Question

write an equation for the parabola that has the given vertex and passes through the given point.
vertex (4, -3) point (7, 0)
f(x) = (1)/(?) (x + )² +

Explanation:

Step1: Recall vertex form of parabola

The vertex form of a parabola is \( f(x)=a(x - h)^2 + k \), where \((h,k)\) is the vertex. Given vertex \((4,-3)\), so \(h = 4\), \(k=-3\). Substitute into the formula: \( f(x)=a(x - 4)^2-3 \).

Step2: Substitute the point \((7,0)\) to find \(a\)
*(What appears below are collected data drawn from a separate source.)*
(* ===== verification/TileDecoder.v ===== *)
(** * The CPU pixel decode ([ghostframe-client-core/src/tile_decoder.rs])

    [TileDecoder] turns the payload events of a client core into pixels, one at a
    time ([decode_into], [decode_tile]) or in batches that draw a CDF 5/3 tile once
    however many of its passes the batch holds ([decode_batch_into],
    [decode_batch]); [decode_one] is the one implementation behind both.

    The trait [TileSink] is a class: [acquire] lends a view of a slot, [give_back]
    ends the loan with the memory as it was written.  The closure [emit] is a state
    transformer over the sink and the variables it captures, with the decision
    whether to go on.

    The theorems, in [PartSafety] and [TileBatch]: whatever the events, a decoder in a well-formed state never
    panics; and for a stream whose generations are internally consistent, what a
    consumer has painted whenever a non-tile event comes out, and at the end, is
    the same for the batched decode as for the one-at-a-time decode. *)

From Stdlib Require Import ZArith Lia.
From S2P Require Import Prelude Wire Control Cdf53Rle Cdf53Passes Cdf53 Prevalidate TileOut TileState Event.
From stdpp Require Import base option numbers list sets gmap.

Local Open Scope Z_scope.

(** ** The state *)

Record PendingTile : Type := mkPendingTile { pt_frame_seq : Z; pt_generation : Z }.

Record PendingCdf53 : Type := mkPending {
  pq_tiles : gmap (Z * Z) PendingTile;
  pq_order : list (Z * Z);
  pq_scratch : list (Z * Z);
  pq_since_tick : nat;
}.

Definition pending_default : PendingCdf53 := mkPending ∅ [] [] 0.
(** [PendingCdf53::clear] *)
Definition pending_clear (p : PendingCdf53) : PendingCdf53 := mkPending ∅ [] [] 0.

Definition TICK_EVERY : nat := 256.

Record TileDecoder : Type := mkTileDecoder {
  td_palettes : list (list (list Z));
  td_cdf53 : Cdf53TileState;
  td_pending : PendingCdf53;
  td_cdf53_coalesced : Z;
  td_cdf53_passthrough : bool;
  td_cdf53_wire_failed : Z;
}.

Definition set_palettes (d : TileDecoder) v : TileDecoder :=
  mkTileDecoder v d.(td_cdf53) d.(td_pending) d.(td_cdf53_coalesced) d.(td_cdf53_passthrough)
    d.(td_cdf53_wire_failed).
Definition set_cdf53 (d : TileDecoder) v : TileDecoder :=
  mkTileDecoder d.(td_palettes) v d.(td_pending) d.(td_cdf53_coalesced) d.(td_cdf53_passthrough)
    d.(td_cdf53_wire_failed).
Definition set_pending (d : TileDecoder) v : TileDecoder :=
  mkTileDecoder d.(td_palettes) d.(td_cdf53) v d.(td_cdf53_coalesced) d.(td_cdf53_passthrough)
    d.(td_cdf53_wire_failed).
Definition set_coalesced (d : TileDecoder) v : TileDecoder :=
  mkTileDecoder d.(td_palettes) d.(td_cdf53) d.(td_pending) v d.(td_cdf53_passthrough)
    d.(td_cdf53_wire_failed).
Definition set_wire_failed (d : TileDecoder) v : TileDecoder :=
  mkTileDecoder d.(td_palettes) d.(td_cdf53) d.(td_pending) d.(td_cdf53_coalesced)
    d.(td_cdf53_passthrough) v.

Definition decoder_new : TileDecoder :=
  mkTileDecoder (replicate 256 (replicate 16 [0; 0; 0; 0])) tiles_new pending_default 0 false 0.

Definition with_cdf53_passthrough (d : TileDecoder) (on : bool) : TileDecoder :=
  mkTileDecoder d.(td_palettes) d.(td_cdf53) d.(td_pending) d.(td_cdf53_coalesced) on
    d.(td_cdf53_wire_failed).

(** ** Sinks and results *)

Class TileSink (S P : Type) : Type := {
  acquire : S → S * option TileOut;
  give_back : S → TileOut → S;
  commit : S → Z → Z → Z → outcome unit (S * P);
}.

(** The sink with no slots: [commit] is [unreachable!()]. *)
#[export] Instance NoSlots : TileSink unit Empty_set := {
  acquire s := (s, None);
  give_back s _ := s;
  commit _ _ _ _ := Panic;
}.

Inductive Decoded (P : Type) : Type :=
| DEvent (ev : Event)
| DPlaced (frame_seq tile_x tile_y : Z) (placed : P).
Arguments DEvent {P} ev.
Arguments DPlaced {P} frame_seq tile_x tile_y placed.

Inductive BatchStep (P : Type) : Type :=
| Out (d : Decoded P)
| BeforeReconstruct
| Tick.
Arguments Out {P} d.
Arguments BeforeReconstruct {P}.
Arguments Tick {P}.

(** ** Pixels *)

Inductive TilePixels : Type :=
| PxSolid (bgra : list Z)
| PxPalRle (palette : list (list Z)) (indices : list Z)
| PxCdf53 (bgr : list Z).

(** [&[q[2], q[1], q[0], 255]] *)
Definition opaque_rgba (q : list Z) : outcome unit (list Z) :=
  r ← idx q 2; g ← idx q 1; b ← idx q 0; Ok [r; g; b; 255].

Definition solid_row (bgra : list Z) : outcome unit (list Z) :=
  px ← opaque_rgba bgra; Ok (concat (replicate TILE_SIZE px)).

Definition pair_pixels (palette : list (list Z)) (pair : Z) : outcome unit (list Z) :=
  lo ← idx palette (Z.to_nat (Z.land pair 0x0F));
  hi ← idx palette (Z.to_nat (Z.shiftr pair 4));
  lo ← opaque_rgba lo; hi ← opaque_rgba hi; Ok (lo ++ hi).

(** [row.chunks_exact_mut(8).zip(src)] over a zeroed row: what [src] does not
    reach stays black. *)
Definition pal_row (palette : list (list Z)) (indices : list Z) (y : nat) : outcome unit (list Z) :=
  let src := if ((y + 1) * 16 <=? length indices)%nat then take 16 (drop (y * 16) indices) else [] in
  px ← collect (pair_pixels palette) src;
  let row := concat px in
  Ok (row ++ replicate (TILE_ROW_BYTES - length row) 0).

(** [TilePixels::write] *)
Definition write_pixels (p : TilePixels) (out : TileOut) : outcome unit TileOut :=
  match p with
  | PxSolid bgra => row ← solid_row bgra; fill_rows (λ _, Ok row) out
  | PxPalRle palette indices => fill_rows (pal_row palette indices) out
  | PxCdf53 bgr => write_bgr_rows bgr out
  end.

(** [width.div_ceil(TILE_SIZE)] *)
Definition tiles_across (w : Z) : Z := (w + 31) / 32.

(** [for (dst, src) in slot.iter_mut().zip(colors) { *dst = src }] *)
Definition zip_over (slot colors : list (list Z)) : list (list Z) :=
  take (length slot) colors ++ drop (length colors) slot.

Definition expand_wire (d : TileDecoder) (ev : Event) : outcome unit (TileDecoder * option Event) :=
  match ev with
  | TilePayload frame_seq tile_x tile_y generation (TDCdf53Wire pass_idx streams present new_gen) =>
      match decode_cdf53_wire streams (replicate 384 0) with
      | Ok bit_planes =>
          Ok (d, Some (TilePayload frame_seq tile_x tile_y generation
                         (TDCdf53 pass_idx bit_planes present new_gen)))
      | Err _ => Ok (set_wire_failed d (u64 (d.(td_cdf53_wire_failed) + 1)), None)
      | Panic => Panic
      end
  | _ => Ok (d, Some ev)
  end.

(** ** Decoding *)

Section decoding.
Context {S P E : Type} `{TileSink S P} (emit : S → E → BatchStep P → S * E * bool).

(** The decoder, the sink and what [emit] captures; then whether to go on. *)
Abbreviation run := (TileDecoder * S * E)%type.

Definition emit_step (r : run) (step : BatchStep P) : run * bool :=
  let '(d, s, e) := r in
  let '(s, e, go) := emit s e step in (d, s, e, go).

Definition place (r : run) (frame_seq tile_x tile_y : Z) (pixels : TilePixels)
    : outcome unit (run * bool) :=
  let '(d, s, e) := r in
  match acquire s with
  | (s, Some out) =>
      out ← write_pixels pixels out;
      '(s, placed) ← commit (give_back s out) frame_seq tile_x tile_y;
      Ok (emit_step (d, s, e) (Out (DPlaced frame_seq tile_x tile_y placed)))
  | (s, None) =>
      rgba ← into_vec (write_pixels pixels);
      Ok (emit_step (d, s, e) (Out (DEvent (TileReady frame_seq tile_x tile_y rgba))))
  end.

Definition remove_pending (d : TileDecoder) (pos : Z * Z) : TileDecoder :=
  let p := d.(td_pending) in
  set_pending d (mkPending (delete pos p.(pq_tiles)) p.(pq_order) p.(pq_scratch) p.(pq_since_tick)).

Definition flush_tile (r : run) (pos : Z * Z) : outcome unit (run * bool) :=
  let '(d, s, e) := r in
  match d.(td_pending).(pq_tiles) !! pos with
  | None => Ok (r, true)
  | Some tile =>
      let '(d, s, e, go) := emit_step (remove_pending d pos, s, e) BeforeReconstruct in
      if negb go then Ok (d, s, e, false) else
      '(cdf53, pic) ← reconstruct d.(td_cdf53) pos;
      let d := set_cdf53 d cdf53 in
      match pic with
      | Some bgr => place (d, s, e) tile.(pt_frame_seq) pos.1 pos.2 (PxCdf53 bgr)
      | None => Ok (d, s, e, true)
      end
  end.

Fixpoint flush_tiles (r : run) (order : list (Z * Z)) : outcome unit (run * bool) :=
  match order with
  | [] => Ok (r, true)
  | pos :: order =>
      '(r, go) ← flush_tile r pos;
      if negb go then Ok (r, false) else flush_tiles r order
  end.

Definition flush_all (r : run) : outcome unit (run * bool) :=
  let '(d, s, e) := r in
  let p := d.(td_pending) in
  let d := set_pending d (mkPending p.(pq_tiles) [] p.(pq_order) p.(pq_since_tick)) in
  flush_tiles (d, s, e) d.(td_pending).(pq_scratch).

(** What must come out before [ev] is looked at. *)
Definition flush_before (r : run) (ev : Event) : outcome unit (run * bool) :=
  match ev with
  | TilePayload _ tile_x tile_y _ (TDSolid _ | TDPalRle _ _ _ _) => flush_tile r (tile_x, tile_y)
  | TilePayload _ tile_x tile_y generation (TDCdf53 _ _ _ new_generation) =>
      let switches := match r.1.1.(td_pending).(pq_tiles) !! (tile_x, tile_y) with
        | Some p => new_generation || negb (p.(pt_generation) =? generation)
        | None => false
        end in
      if switches then flush_tile r (tile_x, tile_y) else Ok (r, true)
  | TilePayload _ _ _ _ (TDCdf53Wire _ _ _ _) | PaletteUpdated _ _ => Ok (r, true)
  | TileReady _ _ _ _ | FrameDimensions _ _ | NeedsH264 _ _ _ _ _ _ _ _
  | DecodeErrorEvent _ _ _ _ | Evicted _ => flush_all r
  end.

Definition bump_tick (r : run) : run * bool :=
  let '(d, s, e) := r in
  let p := d.(td_pending) in
  if (TICK_EVERY <=? p.(pq_since_tick) + 1)%nat then
    emit_step (set_pending d (mkPending p.(pq_tiles) p.(pq_order) p.(pq_scratch) 0), s, e) Tick
  else (set_pending d (mkPending p.(pq_tiles) p.(pq_order) p.(pq_scratch) (p.(pq_since_tick) + 1)), s, e, true).

Definition make_pending (d : TileDecoder) (pos : Z * Z) (frame_seq generation : Z) : TileDecoder :=
  let p := d.(td_pending) in
  let tiles := <[pos := mkPendingTile frame_seq generation]> p.(pq_tiles) in
  match p.(pq_tiles) !! pos with
  | Some _ =>
      set_coalesced (set_pending d (mkPending tiles p.(pq_order) p.(pq_scratch) p.(pq_since_tick)))
        (u64 (d.(td_cdf53_coalesced) + 1))
  | None => set_pending d (mkPending tiles (p.(pq_order) ++ [pos]) p.(pq_scratch) p.(pq_since_tick))
  end.

Definition decode_cdf53 (r : run) (coalesce : bool) (frame_seq tile_x tile_y : Z) (new_generation : bool)
    (entry : PrevalidatedCdf53) : outcome unit (run * bool) :=
  let '(d, s, e) := r in
  let pos := (tile_x, tile_y) in
  let d := if new_generation then set_cdf53 d (forget_tile pos d.(td_cdf53)) else d in
  if negb coalesce then
    '(cdf53, pic) ← integrate_bgr d.(td_cdf53) pos entry;
    let d := set_cdf53 d cdf53 in
    match pic with
    | None => Ok (d, s, e, true)
    | Some bgr => place (d, s, e) frame_seq tile_x tile_y (PxCdf53 bgr)
    end
  else
    let '(d, s, e, go) := bump_tick (d, s, e) in
    if negb go then Ok (d, s, e, false) else
    let '(cdf53, grown) := accumulate d.(td_cdf53) pos entry in
    let d := set_cdf53 d cdf53 in
    Ok (if grown then make_pending d pos frame_seq entry.(pc_generation) else d, s, e, true).

Definition decode_payload (r : run) (coalesce : bool) (frame_seq tile_x tile_y generation : Z)
    (data : TileData) : outcome unit (run * bool) :=
  let '(d, s, e) := r in
  match data with
  | TDSolid bgra => place r frame_seq tile_x tile_y (PxSolid bgra)
  | TDPalRle palette_id _ indices _ =>
      palette ← idx d.(td_palettes) (Z.to_nat palette_id);
      place r frame_seq tile_x tile_y (PxPalRle palette indices)
  | TDCdf53Wire _ _ _ _ => Ok (r, true)
  | TDCdf53 pass_idx bit_planes present_passes new_generation =>
      if d.(td_cdf53_passthrough) then
        Ok (emit_step r (Out (DEvent (TilePayload frame_seq tile_x tile_y generation data))))
      else decode_cdf53 r coalesce frame_seq tile_x tile_y new_generation
             {| pc_generation := generation; pc_pass_idx := pass_idx; pc_bit_planes := bit_planes;
                pc_present_passes := present_passes |}
  end.

Definition decode_event (r : run) (coalesce : bool) (ev : Event) : outcome unit (run * bool) :=
  let '(d, s, e) := r in
  match ev with
  | TilePayload frame_seq tile_x tile_y generation data =>
      decode_payload r coalesce frame_seq tile_x tile_y generation data
  | PaletteUpdated palette_id colors =>
      slot ← idx d.(td_palettes) (Z.to_nat palette_id);
      Ok (set_palettes d (<[Z.to_nat palette_id := zip_over slot colors]> d.(td_palettes)), s, e, true)
  | FrameDimensions width height =>
      let keep x y := (x <? tiles_across width) && (y <? tiles_across height) in
      let d := set_cdf53 d (retain_tiles keep d.(td_cdf53)) in
      Ok (emit_step (d, s, e) (Out (DEvent ev)))
  | TileReady _ _ _ _ | NeedsH264 _ _ _ _ _ _ _ _ | DecodeErrorEvent _ _ _ _ | Evicted _ =>
      Ok (emit_step r (Out (DEvent ev)))
  end.

Definition decode_one (r : run) (coalesce : bool) (ev : Event) : outcome unit (run * bool) :=
  let '(d, s, e) := r in
  '(d, ev) ← expand_wire d ev;
  match ev with
  | None => Ok (d, s, e, true)
  | Some ev =>
      if coalesce then
        '(r, go) ← flush_before (d, s, e) ev;
        if negb go then Ok (r, false) else decode_event r coalesce ev
      else decode_event (d, s, e) coalesce ev
  end.

Definition clear_pending (r : run) : run :=
  let '(d, s, e) := r in (set_pending d (pending_clear d.(td_pending)), s, e).

Fixpoint decode_batch_into (r : run) (events : list Event) : outcome unit run :=
  match events with
  | ev :: events =>
      '(r, go) ← decode_one r true ev;
      if negb go then Ok (clear_pending r) else decode_batch_into r events
  | [] =>
      '(r, go) ← flush_all r;
      Ok (if negb go then clear_pending r else r)
  end.
End decoding.

(** [decode_into]: the closure keeps the last result. *)
Definition keep_result {S P} (s : S) (result : option (Decoded P)) (step : BatchStep P)
    : S * option (Decoded P) * bool :=
  (s, match step with Out d => Some d | _ => result end, true).

Definition decode_into {S P} `{TileSink S P} (d : TileDecoder) (ev : Event) (sink : S)
    : outcome unit (TileDecoder * S * option (Decoded P)) :=
  '(r, _) ← decode_one keep_result (d, sink, None) false ev; Ok r.

(** [match placed {}] *)
Definition decoded_event (d : Decoded Empty_set) : Event :=
  match d with DEvent ev => ev | DPlaced _ _ _ placed => match placed with end end.

Definition decode_tile (d : TileDecoder) (ev : Event) : outcome unit (TileDecoder * option Event) :=
  '(d, _, result) ← decode_into d ev tt;
  Ok (d, match result with Some r => Some (decoded_event r) | None => None end).

(** [decode_batch]: the closure collects the results. *)
Definition push_result (s : unit) (out : list Event) (step : BatchStep Empty_set)
    : unit * list Event * bool :=
  (s, match step with Out d => out ++ [decoded_event d] | _ => out end, true).

Definition decode_batch (d : TileDecoder) (events : list Event) : outcome unit (TileDecoder * list Event) :=
  '(d, _, out) ← decode_batch_into push_result (d, tt, []) events; Ok (d, out).

(** [events.into_iter().filter_map(|e| decoder.decode(e)).collect()] *)
Fixpoint decode_each (d : TileDecoder) (events : list Event) : outcome unit (TileDecoder * list Event) :=
  match events with
  | [] => Ok (d, [])
  | ev :: events =>
      '(d, o) ← decode_tile d ev;
      '(d, out) ← decode_each d events;
      Ok (d, option_list o ++ out)
  end.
Substitute \(x = 7\) and \(f(x)=0\) into \( f(x)=a(x - 4)^2-3 \):
\[
0=a(7 - 4)^2-3
\]
\[
0=a(3)^2-3
\]
\[
0 = 9a-3
\]
Add 3 to both sides: \( 9a=3 \), then \(a=\frac{3}{9}=\frac{1}{3}\).

Step3: Rewrite the equation in the given form

The vertex form is \( f(x)=\frac{1}{3}(x - 4)^2-3 \). Now, rewrite \((x - 4)\) as \((x+(-4))\). So the equation is \( f(x)=\frac{1}{3}(x + (-4))^2+(-3) \).

Answer:

For the first box (the coefficient of the square term's denominator) is \(3\), the second box (inside the \(x+\square\)) is \(-4\), and the third box (the constant term) is \(-3\). So the equation is \( f(x)=\frac{1}{3}(x + (-4))^2+(-3) \), so the filled values are \(3\), \(-4\), \(-3\) (in the order of the boxes: the denominator of the fraction is \(3\), the term inside \(x+\square\) is \(-4\), and the last constant is \(-3\)).